Restate the opening lines of the material below word for word, stopping after the line that contains "(** [fev_sched_put]: the".
---*---
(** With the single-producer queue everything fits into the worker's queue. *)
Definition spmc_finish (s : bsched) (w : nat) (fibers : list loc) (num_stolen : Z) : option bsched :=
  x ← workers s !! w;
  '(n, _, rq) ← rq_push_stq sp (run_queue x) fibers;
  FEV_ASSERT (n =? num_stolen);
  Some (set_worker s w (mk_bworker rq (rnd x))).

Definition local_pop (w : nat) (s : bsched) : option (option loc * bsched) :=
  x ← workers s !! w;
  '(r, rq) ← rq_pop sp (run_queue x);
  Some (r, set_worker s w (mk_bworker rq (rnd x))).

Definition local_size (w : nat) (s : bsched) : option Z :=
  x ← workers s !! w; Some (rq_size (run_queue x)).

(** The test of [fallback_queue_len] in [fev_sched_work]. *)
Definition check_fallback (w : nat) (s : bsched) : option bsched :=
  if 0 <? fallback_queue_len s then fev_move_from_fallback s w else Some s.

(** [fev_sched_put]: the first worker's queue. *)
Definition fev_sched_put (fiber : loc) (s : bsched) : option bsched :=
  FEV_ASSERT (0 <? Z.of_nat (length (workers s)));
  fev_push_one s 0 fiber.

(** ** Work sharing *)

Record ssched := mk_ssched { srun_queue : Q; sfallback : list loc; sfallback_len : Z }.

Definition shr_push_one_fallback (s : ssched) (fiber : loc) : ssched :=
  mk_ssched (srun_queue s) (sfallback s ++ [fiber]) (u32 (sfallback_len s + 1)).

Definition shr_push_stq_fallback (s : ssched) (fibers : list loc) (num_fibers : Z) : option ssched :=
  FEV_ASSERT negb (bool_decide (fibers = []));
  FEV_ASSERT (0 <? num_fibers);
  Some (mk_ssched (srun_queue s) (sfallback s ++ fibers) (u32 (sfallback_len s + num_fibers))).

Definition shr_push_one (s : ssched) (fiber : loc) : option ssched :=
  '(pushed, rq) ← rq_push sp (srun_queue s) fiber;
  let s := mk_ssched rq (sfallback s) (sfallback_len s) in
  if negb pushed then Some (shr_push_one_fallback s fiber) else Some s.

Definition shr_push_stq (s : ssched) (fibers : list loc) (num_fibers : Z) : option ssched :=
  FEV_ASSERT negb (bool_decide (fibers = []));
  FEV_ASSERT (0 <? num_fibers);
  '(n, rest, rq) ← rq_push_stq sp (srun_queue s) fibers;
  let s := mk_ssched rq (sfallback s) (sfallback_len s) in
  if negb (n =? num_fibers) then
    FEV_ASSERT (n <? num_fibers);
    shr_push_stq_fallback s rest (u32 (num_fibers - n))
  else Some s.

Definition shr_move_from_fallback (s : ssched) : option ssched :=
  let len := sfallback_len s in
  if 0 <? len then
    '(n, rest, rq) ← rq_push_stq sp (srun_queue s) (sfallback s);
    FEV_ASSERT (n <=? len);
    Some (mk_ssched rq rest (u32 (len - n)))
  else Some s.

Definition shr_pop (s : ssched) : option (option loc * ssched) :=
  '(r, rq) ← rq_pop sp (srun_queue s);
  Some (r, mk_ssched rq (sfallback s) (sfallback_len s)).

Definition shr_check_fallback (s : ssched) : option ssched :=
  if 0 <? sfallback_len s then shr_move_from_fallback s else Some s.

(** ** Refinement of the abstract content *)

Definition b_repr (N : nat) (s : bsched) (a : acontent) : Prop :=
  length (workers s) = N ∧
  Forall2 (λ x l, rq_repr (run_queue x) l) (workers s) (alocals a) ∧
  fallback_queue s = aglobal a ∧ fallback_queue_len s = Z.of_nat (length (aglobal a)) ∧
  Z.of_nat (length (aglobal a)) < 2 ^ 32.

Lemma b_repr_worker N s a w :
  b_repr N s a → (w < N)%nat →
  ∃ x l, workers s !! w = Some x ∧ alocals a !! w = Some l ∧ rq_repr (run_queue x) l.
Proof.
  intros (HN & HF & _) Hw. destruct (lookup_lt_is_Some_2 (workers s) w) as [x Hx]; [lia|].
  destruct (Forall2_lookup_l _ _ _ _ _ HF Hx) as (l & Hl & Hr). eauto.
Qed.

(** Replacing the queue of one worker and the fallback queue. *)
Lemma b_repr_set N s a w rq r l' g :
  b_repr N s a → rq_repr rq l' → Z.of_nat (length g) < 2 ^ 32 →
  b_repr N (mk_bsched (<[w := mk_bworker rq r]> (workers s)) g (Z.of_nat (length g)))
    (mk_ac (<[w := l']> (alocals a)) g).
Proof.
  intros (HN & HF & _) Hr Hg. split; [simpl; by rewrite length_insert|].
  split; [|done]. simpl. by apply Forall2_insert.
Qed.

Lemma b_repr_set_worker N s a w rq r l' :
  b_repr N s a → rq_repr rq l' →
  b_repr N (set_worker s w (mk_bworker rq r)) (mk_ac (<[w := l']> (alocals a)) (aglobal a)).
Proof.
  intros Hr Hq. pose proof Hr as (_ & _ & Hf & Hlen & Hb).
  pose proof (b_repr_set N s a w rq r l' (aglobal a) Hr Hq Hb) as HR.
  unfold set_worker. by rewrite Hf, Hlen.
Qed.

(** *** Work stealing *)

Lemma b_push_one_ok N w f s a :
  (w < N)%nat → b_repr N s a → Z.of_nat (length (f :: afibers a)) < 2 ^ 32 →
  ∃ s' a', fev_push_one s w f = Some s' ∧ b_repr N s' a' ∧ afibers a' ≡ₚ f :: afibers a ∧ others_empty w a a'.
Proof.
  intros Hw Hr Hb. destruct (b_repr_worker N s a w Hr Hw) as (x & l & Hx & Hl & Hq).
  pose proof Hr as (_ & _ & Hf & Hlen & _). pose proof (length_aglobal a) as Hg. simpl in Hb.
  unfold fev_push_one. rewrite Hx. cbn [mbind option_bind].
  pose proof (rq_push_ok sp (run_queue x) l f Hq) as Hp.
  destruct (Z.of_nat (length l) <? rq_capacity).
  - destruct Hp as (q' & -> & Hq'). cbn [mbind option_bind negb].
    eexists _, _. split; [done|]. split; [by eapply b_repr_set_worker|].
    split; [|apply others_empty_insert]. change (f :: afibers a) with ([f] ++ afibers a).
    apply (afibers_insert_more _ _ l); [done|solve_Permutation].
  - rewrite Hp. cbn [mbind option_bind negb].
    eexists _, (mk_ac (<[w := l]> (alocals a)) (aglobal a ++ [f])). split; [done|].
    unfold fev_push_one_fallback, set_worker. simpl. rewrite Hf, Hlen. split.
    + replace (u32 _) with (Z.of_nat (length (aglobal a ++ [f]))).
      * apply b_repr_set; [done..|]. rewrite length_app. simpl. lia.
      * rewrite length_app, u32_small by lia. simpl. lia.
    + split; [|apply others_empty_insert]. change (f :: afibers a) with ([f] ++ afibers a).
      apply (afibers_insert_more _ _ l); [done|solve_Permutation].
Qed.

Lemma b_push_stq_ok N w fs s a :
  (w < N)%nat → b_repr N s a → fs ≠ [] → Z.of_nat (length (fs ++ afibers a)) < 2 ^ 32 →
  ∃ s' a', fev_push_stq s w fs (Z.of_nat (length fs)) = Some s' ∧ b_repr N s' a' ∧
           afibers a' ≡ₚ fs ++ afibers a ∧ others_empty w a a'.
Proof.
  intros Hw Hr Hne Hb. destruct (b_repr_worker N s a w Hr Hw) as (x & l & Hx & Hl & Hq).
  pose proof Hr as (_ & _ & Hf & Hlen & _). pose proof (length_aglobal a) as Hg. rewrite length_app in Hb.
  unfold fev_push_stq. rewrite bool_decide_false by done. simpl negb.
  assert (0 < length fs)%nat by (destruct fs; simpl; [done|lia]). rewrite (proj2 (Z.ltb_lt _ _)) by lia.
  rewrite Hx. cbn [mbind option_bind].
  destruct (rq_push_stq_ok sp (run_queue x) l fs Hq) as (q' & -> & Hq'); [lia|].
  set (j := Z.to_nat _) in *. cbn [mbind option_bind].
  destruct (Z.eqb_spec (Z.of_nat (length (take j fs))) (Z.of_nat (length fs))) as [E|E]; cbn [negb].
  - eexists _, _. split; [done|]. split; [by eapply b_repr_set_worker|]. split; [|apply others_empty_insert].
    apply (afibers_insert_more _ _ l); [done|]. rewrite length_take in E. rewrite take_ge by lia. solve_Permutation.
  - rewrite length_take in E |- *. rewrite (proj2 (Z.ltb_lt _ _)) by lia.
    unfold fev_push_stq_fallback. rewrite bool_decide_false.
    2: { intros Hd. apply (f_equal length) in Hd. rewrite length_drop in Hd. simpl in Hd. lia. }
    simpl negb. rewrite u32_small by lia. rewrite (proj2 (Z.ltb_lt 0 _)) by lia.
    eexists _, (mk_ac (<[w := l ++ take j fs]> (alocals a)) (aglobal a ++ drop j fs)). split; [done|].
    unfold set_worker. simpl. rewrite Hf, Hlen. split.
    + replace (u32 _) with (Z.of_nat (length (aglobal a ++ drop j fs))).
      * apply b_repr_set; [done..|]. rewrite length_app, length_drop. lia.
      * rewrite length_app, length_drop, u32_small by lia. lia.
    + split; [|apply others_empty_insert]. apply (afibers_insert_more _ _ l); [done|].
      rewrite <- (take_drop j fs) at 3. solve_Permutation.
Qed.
---*---
* Answer *
(** With the single-producer queue everything fits into the worker's queue. *)
Definition spmc_finish (s : bsched) (w : nat) (fibers : list loc) (num_stolen : Z) : option bsched :=
  x ← workers s !! w;
  '(n, _, rq) ← rq_push_stq sp (run_queue x) fibers;
  FEV_ASSERT (n =? num_stolen);
  Some (set_worker s w (mk_bworker rq (rnd x))).

Definition local_pop (w : nat) (s : bsched) : option (option loc * bsched) :=
  x ← workers s !! w;
  '(r, rq) ← rq_pop sp (run_queue x);
  Some (r, set_worker s w (mk_bworker rq (rnd x))).

Definition local_size (w : nat) (s : bsched) : option Z :=
  x ← workers s !! w; Some (rq_size (run_queue x)).

(** The test of [fallback_queue_len] in [fev_sched_work]. *)
Definition check_fallback (w : nat) (s : bsched) : option bsched :=
  if 0 <? fallback_queue_len s then fev_move_from_fallback s w else Some s.

(** [fev_sched_put]: the first worker's queue. *)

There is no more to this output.